The Word Incarnate in Christ, the Logos, is not just the power that gives meaning to the individual, not even just the power that gives meaning to history. No, he is the creative Meaning from which the universe comes and which the universe, the cosmos, reflects. That is why this Word leads us out of individualism into the communion of saints spanning all times and places. This is the ‘broad place’ (Ps 31:8), the redemptive breadth into which the Lord places us. But its span stretches still farther… Christian liturgy is always a cosmic liturgy.
Spirit of the Liturgy, 151
Reflection – ‘You have set my feet in a broad place.’ It is hard for us to grasp at times just how big the Christian religion is. We show up at church on Sunday, and there’s boring old Fr. X. or nice-but-not-too-spectacular Fr. Y. or maybe it will be Fr. Z. who we really like and who preaches really well… and then there’s boring old us and our usual problems and complaints and trials, worn thin and smooth with time…
And there’s Mrs. G. who annoys us, Mr. R who is a bit odd, A, B, C, and D who we like but who (really) are nothing too special. And (oh yes,) there’s S and T praying away over in the corner who are really quite holy—always nice to have a saint or two on the premises!
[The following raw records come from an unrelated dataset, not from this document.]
(** [p => p.push_token && Expo.isExpoPushToken(p.push_token)] *)
Definition hasValidToken (p : Participant.t) : bool :=
  match Participant.push_token p with
  | Some pushToken =>
      negb (String.eqb pushToken "") && isExpoPushToken env pushToken
  | None => false
  end.

Definition title (match_ : Match.t) : string :=
  let matchTypeText :=
    if String.eqb (Match.match_type match_) "ranked"
    then "Ranked Match" else "Friendly Match" in
  ("⚽ " ++ matchTypeText ++ " Reminder")%string.

Definition matchTime (match_ : Match.t) : string :=
  formatMatchTime (Match.match_date match_) (Match.match_time match_).

Definition message (match_ : Match.t) : string :=
  ("Your match at " ++ Match.pitch_name match_ ++ " starts in 2 hours ("
   ++ matchTime match_ ++ "). Get ready!")%string.

Definition reminderMessage (match_ : Match.t) (participant : Participant.t)
  : Expo.Message :=
  {| Expo.to := match Participant.push_token participant with
                | Some pushToken => pushToken
                | None => ""
                end;
     Expo.sound := "notification_sound.wav";
     Expo.title := title match_;
     Expo.body := message match_;
     Expo.data :=
       [("screen", "GameDetails"); ("gameId", Match.booking_id match_);
        ("matchType", Match.match_type match_);
        ("pitchName", Match.pitch_name match_);
        ("matchTime", matchTime match_);
        ("notificationType", "match_reminder")];
     Expo.priority := "high";
     Expo.badge := Some 1;
     Expo.channelId := Some "NL" |}.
And the music is so-so or OK or terrible, perhaps, and the church itself is either nice or ugly, depending on who you ask, and the readings and prayers are what they are, familiar with time and usage and perhaps not too closely listened to…
Cosmic? Are you kidding me? Maybe closer to comic some days, but cosmic? Really?
Yeah, really. We little ordinary mediocre (perhaps) people doing this humble ordinary liturgical thing which we may or may not do very well—this is the cosmic liturgy in its essence.
The very stars and nebulae and galaxies are gathered together in the great Collect of the Mass. The very particles and quanta, the sub-atomic level of reality, is joining us in singing the great doxology. The readings, well or badly delivered, resonate off of wood and stone, marble and glass, and are carried on the air to the ends of the earth.
All creation is offered in the bread and wine. The whole universe revolves around the altar, that still point in a changing world where Christ Himself enters, blesses, breaks, transforms. The medievals were right, after all: the earth is the center of the universe. All the spheres of the heaven rotate around this one moment, this one place, this one Offering, this one act of worship and encounter.
All creation, the whole cosmos, flows from and flows towards the Word of God, made visible and tangible in Christ the Lord. All creation, then, is made what it should be, brought to its completion, its consummation, its great nuptial fulfillment, in every Mass, in the one Mass, the one offering of Christ to the Father, poured out as love and food for the world. The whole cosmos is set to right, is put in order, as that little container of bread and little chalice of wine is brought to the altar and touched and transubstantiated by Christ before our very eyes.
This is our holy Catholic faith, and this is why (of course!) it’s so important that we ‘do’ the Mass, at least our minute part in the Mass, with all the reverence, care, hard work for beauty, that we can muster. We are so very little, and God is so very big, and what He is doing in Christ, in the Church, in the priest (boring old Fr. X or whoever), is so very, very big.
Cosmic… and yes, comic, in fact, in the deeper sense of the word. This is the great ‘happy ending’ of the universe, to be offered up to Christ, made one with Him, and blessed from the heart of the Trinity in this encounter with love.